View attachment 7126
Can you help me understand the expected results section? Why should the outcome of the first two games impact the odds in the thrd game? Its three independent calculations right?
 
Can you help me understand the expected results section? Why should the outcome of the first two games impact the odds in the thrd game? Its three independent calculations right?

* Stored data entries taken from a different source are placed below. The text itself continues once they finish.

(** * Stock price forecasting dashboard (app.py): a shallow embedding

    The script is one linear procedure: load the table, keep the companies
    with at least 180 rows, let the user select a company and a regressor,
    split the company's rows 80/20 without shuffling, fit, score, forecast
    and plot.  The embedding follows it line by line.  What the script
    delegates to pandas, scikit-learn, statsmodels, numpy and Streamlit is
    either written out from the documented behaviour of the call (column
    lookup, boolean masks, [value_counts], [sort_index], slices,
    [train_test_split] with [shuffle=False]) or taken from the interface
    [Library] below (tree ensembles, metrics, decomposition, rounding and
    number formatting). *)

From Stdlib Require Import List String Ascii ZArith Bool Arith Lia Floats.
From Stdlib Require Import Sorted Permutation.
Import ListNotations.

Local Open Scope string_scope.
Local Open Scope list_scope.
Local Open Scope nat_scope.

(** ** Python values and exceptions *)

Inductive exn : Type :=
| KeyError (key : string)
| ValueError (msg : string)
| NameError (name : string)
| IndexError (msg : string)
| FileNotFoundError (path : string)
| LibraryError (origin : string).

Inductive result (A : Type) : Type :=
| Ok (a : A)
| Err (e : exn).

Arguments Ok {A} a.
Arguments Err {A} e.

Definition is_ok {A : Type} (r : result A) : bool :=
  match r with Ok _ => true | Err _ => false end.

(** A dataframe cell: a Python string, a float64, or a missing value. *)
Inductive cell : Type :=
| Str (s : string)
| Num (x : float)
| Null.

(** [pd.isna]: [None] and NaN are missing. *)
Definition isna (c : cell) : bool :=
  match c with
  | Null => true
  | Num x => PrimFloat.is_nan x
  | Str _ => false
  end.

(** Elementwise [==] of pandas: strings by content, floats by IEEE
    equality, anything against a missing value is [False]. *)
Definition cell_eqb (a b : cell) : bool :=
  match a, b with
  | Str s, Str t => String.eqb s t
  | Num x, Num y => PrimFloat.eqb x y
  | _, _ => false
  end.

(** ** Dataframes

    A frame is its column names and its rows; a row carries its index
    label and one cell per column. *)

Record Row : Type := mkRow { label : Z; cells : list cell }.

Record DataFrame : Type := mkFrame { columns : list string; rows : list Row }.

Definition Series : Type := list cell.

Definition index (df : DataFrame) : list Z := map label (rows df).

Fixpoint index_of (c : string) (cols : list string) : option nat :=
  match cols with
  | [] => None
  | c' :: t =>
      if String.eqb c' c then Some 0
      else match index_of c t with Some i => Some (S i) | None => None end
  end.

Definition cell_at (i : nat) (r : Row) : cell := nth i (cells r) Null.

(** [df[c]]: a [KeyError] when the column does not exist. *)
Definition getcol (df : DataFrame) (c : string) : result Series :=
  match index_of c (columns df) with
  | Some i => Ok (map (cell_at i) (rows df))
  | None => Err (KeyError c)
  end.

Fixpoint positions (cols : list string) (wanted : list string) : result (list nat) :=
  match wanted with
  | [] => Ok []
  | c :: t =>
      match index_of c cols with
      | None => Err (KeyError c)
      | Some i =>
          match positions cols t with
          | Ok l => Ok (i :: l)
          | Err e => Err e
          end
      end
  end.

Definition project (ps : list nat) (r : Row) : Row :=
  mkRow (label r) (map (fun i => cell_at i r) ps).

(** [df[[c1; ...; cn]]]: a [KeyError] when one of the columns is missing.
    pandas names every missing column in the message of the exception;
    the [KeyError] carries here the first of them. *)
Definition getcols (df : DataFrame) (wanted : list string) : result DataFrame :=
  match positions (columns df) wanted with
  | Ok ps => Ok (mkFrame wanted (map (project ps) (rows df)))
  | Err e => Err e
  end.

(** [df[mask]] for a boolean series aligned with the rows. *)
Fixpoint mask_rows (rs : list Row) (mask : list bool) : list Row :=
  match rs, mask with
  | r :: rs', b :: mask' => if b then r :: mask_rows rs' mask' else mask_rows rs' mask'
  | _, _ => []
  end.

Definition boolean_index (df : DataFrame) (mask : list bool) : DataFrame :=
  mkFrame (columns df) (mask_rows (rows df) mask).

(** [s.isin(values)] and [s == v], elementwise. *)
Definition isin (values : list cell) (c : cell) : bool := existsb (cell_eqb c) values.

Definition series_isin (s : Series) (values : list cell) : list bool := map (isin values) s.

Definition series_eq (s : Series) (v : cell) : list bool := map (fun c => cell_eqb c v) s.

(** [s.value_counts()]: the distinct non-missing values with their number
    of occurrences, most frequent first. *)
Fixpoint vc_incr (k : cell) (acc : list (cell * nat)) : list (cell * nat) :=
  match acc with
  | [] => [(k, 1)]
  | (k', n) :: t => if cell_eqb k' k then (k', S n) :: t else (k', n) :: vc_incr k t
  end.

Definition vc_step (acc : list (cell * nat)) (c : cell) : list (cell * nat) :=
  if isna c then acc else vc_incr c acc.

Fixpoint insert_by_count (e : cell * nat) (l : list (cell * nat)) : list (cell * nat) :=
  match l with
  | [] => [e]
  | e' :: t => if snd e' <=? snd e then e :: l else e' :: insert_by_count e t
  end.

Definition sort_by_count (l : list (cell * nat)) : list (cell * nat) :=
  fold_right insert_by_count [] l.

Definition value_counts (s : Series) : list (cell * nat) :=
  sort_by_count (fold_left vc_step s []).

(** [counts[counts >= k].index.tolist()] *)
Definition at_least (k : nat) (counts : list (cell * nat)) : list cell :=
  map fst (filter (fun e => k <=? snd e) counts).

(** [df.sort_index()]: rows by ascending index label.  pandas sorts with
    quicksort, which leaves the order of rows with the same label
    unspecified; they keep their given order here, and no statement
    below depends on the order of such rows. *)
Fixpoint insert_by_label (r : Row) (l : list Row) : list Row :=
  match l with
  | [] => [r]
  | r' :: t => if (label r <=? label r')%Z then r :: l else r' :: insert_by_label r t
  end.

Definition sort_index (df : DataFrame) : DataFrame :=
  mkFrame (columns df) (fold_right insert_by_label [] (rows df)).

(** [df[c] = values]: replaces the column or appends it. *)
Fixpoint set_nth {A : Type} (i : nat) (v : A) (d : A) (l : list A) : list A :=
  match i, l with
  | 0, [] => [v]
  | 0, _ :: t => v :: t
  | S i', [] => d :: set_nth i' v d []
  | S i', x :: t => x :: set_nth i' v d t
  end.

Fixpoint assign_rows (i : nat) (rs : list Row) (values : list cell) : list Row :=
  match rs with
  | [] => []
  | r :: rs' =>
      mkRow (label r) (set_nth i (hd Null values) Null (cells r))
        :: assign_rows i rs' (tl values)
  end.

Definition setcol (df : DataFrame) (c : string) (values : list cell) : DataFrame :=
  match index_of c (columns df) with
  | Some i => mkFrame (columns df) (assign_rows i (rows df) values)
  | None =>
      mkFrame (columns df ++ [c])
        (assign_rows (List.length (columns df)) (rows df) values)
  end.

(** Python's [l[-k:]]: the last [k] elements, all of them when there are
    fewer, and (as [-0] is [0]) the whole list when [k] is [0]. *)
Definition last_n {A : Type} (k : nat) (l : list A) : list A :=
  if k =? 0 then l else skipn (List.length l - k) l.

(** [df.iloc[-k:, :]] *)
Definition iloc_last (k : nat) (df : DataFrame) : DataFrame :=
  mkFrame (columns df) (last_n k (rows df)).

(** [idx[-1]] *)
Definition last_label (idx : list Z) : result Z :=
  match rev idx with
  | z :: _ => Ok z
  | [] => Err (IndexError "index -1 is out of bounds for axis 0 with size 0")
  end.

(** [pd.date_range(start, periods, freq='D')], labels being timestamps in
    nanoseconds.  A timestamp is an int64 other than the least one; a
    range that leaves these bounds is an [OutOfBoundsDatetime], which is
    a [ValueError]. *)
Definition day_ns : Z := 86400000000000.

Definition timestamp_max : Z := 9223372036854775807.

Definition in_bounds (t : Z) : bool := ((- timestamp_max <=? t) && (t <=? timestamp_max))%Z.

Definition date_range (start : Z) (periods : nat) : result (list Z) :=
  let stamps := map (fun k => (start + Z.of_nat k * day_ns)%Z) (seq 0 periods) in
  if forallb in_bounds stamps then Ok stamps
  else Err (ValueError "Out of bounds nanosecond timestamp").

It is 3 independent calculations, but to make it fit in a typical excel sheet, I need to run the first 2 of them down 1 side. So, you see all 27 outcomes. Take for example the chances we beat Seattle, tie NJ and then beat Minnesota. That one is represented by WD on the left and W across the top. The odds that we win the first and draw the second are 12.8% (51% times 25%). Then you multiply that by the 54% chance we win the last game. Final odds of win-draw-win equal 3.8%.
 
I think there's a mistake. Just eyeballing it I noticed that you have the W-L-W chance at 3.6%. But W-L-W has to be the result with the highest chance, because we have a 51% chance of a win, followed by 48% chance of loss, followed by 54% chance of a win. No other outcome can be as high. Yet others are much higher, including L-W-W at 13.2%, which should be much less likely. Yet everything adds up to 100%, or close enough given rounding quirks, so maybe some got switched?
 
  • Like
Reactions: Midas Mulligan
It is 3 independent calculations, but to make it fit in a typical excel sheet, I need to run the first 2 of them down 1 side. So, you see all 27 outcomes. Take for example the chances we beat Seattle, tie NJ and then beat Minnesota. That one is represented by WD on the left and W across the top. The odds that we win the first and draw the second are 12.8% (51% times 25%). Then you multiply that by the 54% chance we win the last game. Final odds of win-draw-win equal 3.8%.
But I'm not certain the math is correct for the last calculation. For example, the chances of winning our first two are at 13.8%, so you would expect all of the outcomes across that row to add up to 13.8%, but they add up to 15.2%.
 
Its a strange way to look at it since it seems to imply that our odds in the third game are dependent on the results of the first two.
 
Its a strange way to look at it since it seems to imply that our odds in the third game are dependent on the results of the first two.
I think his methods are correct, but the format does give that impression, and more importantly, I think some of the lines are mixed up (or there are some other types of errors), which would explain the anomalies that SoupInNYC SoupInNYC and I noted. So the result of the third game is not actually dependent on the result of the first two, but the numbers in the table should be the likelihood of getting a W or L or D combined with the likelihood of each possible result of the first two games.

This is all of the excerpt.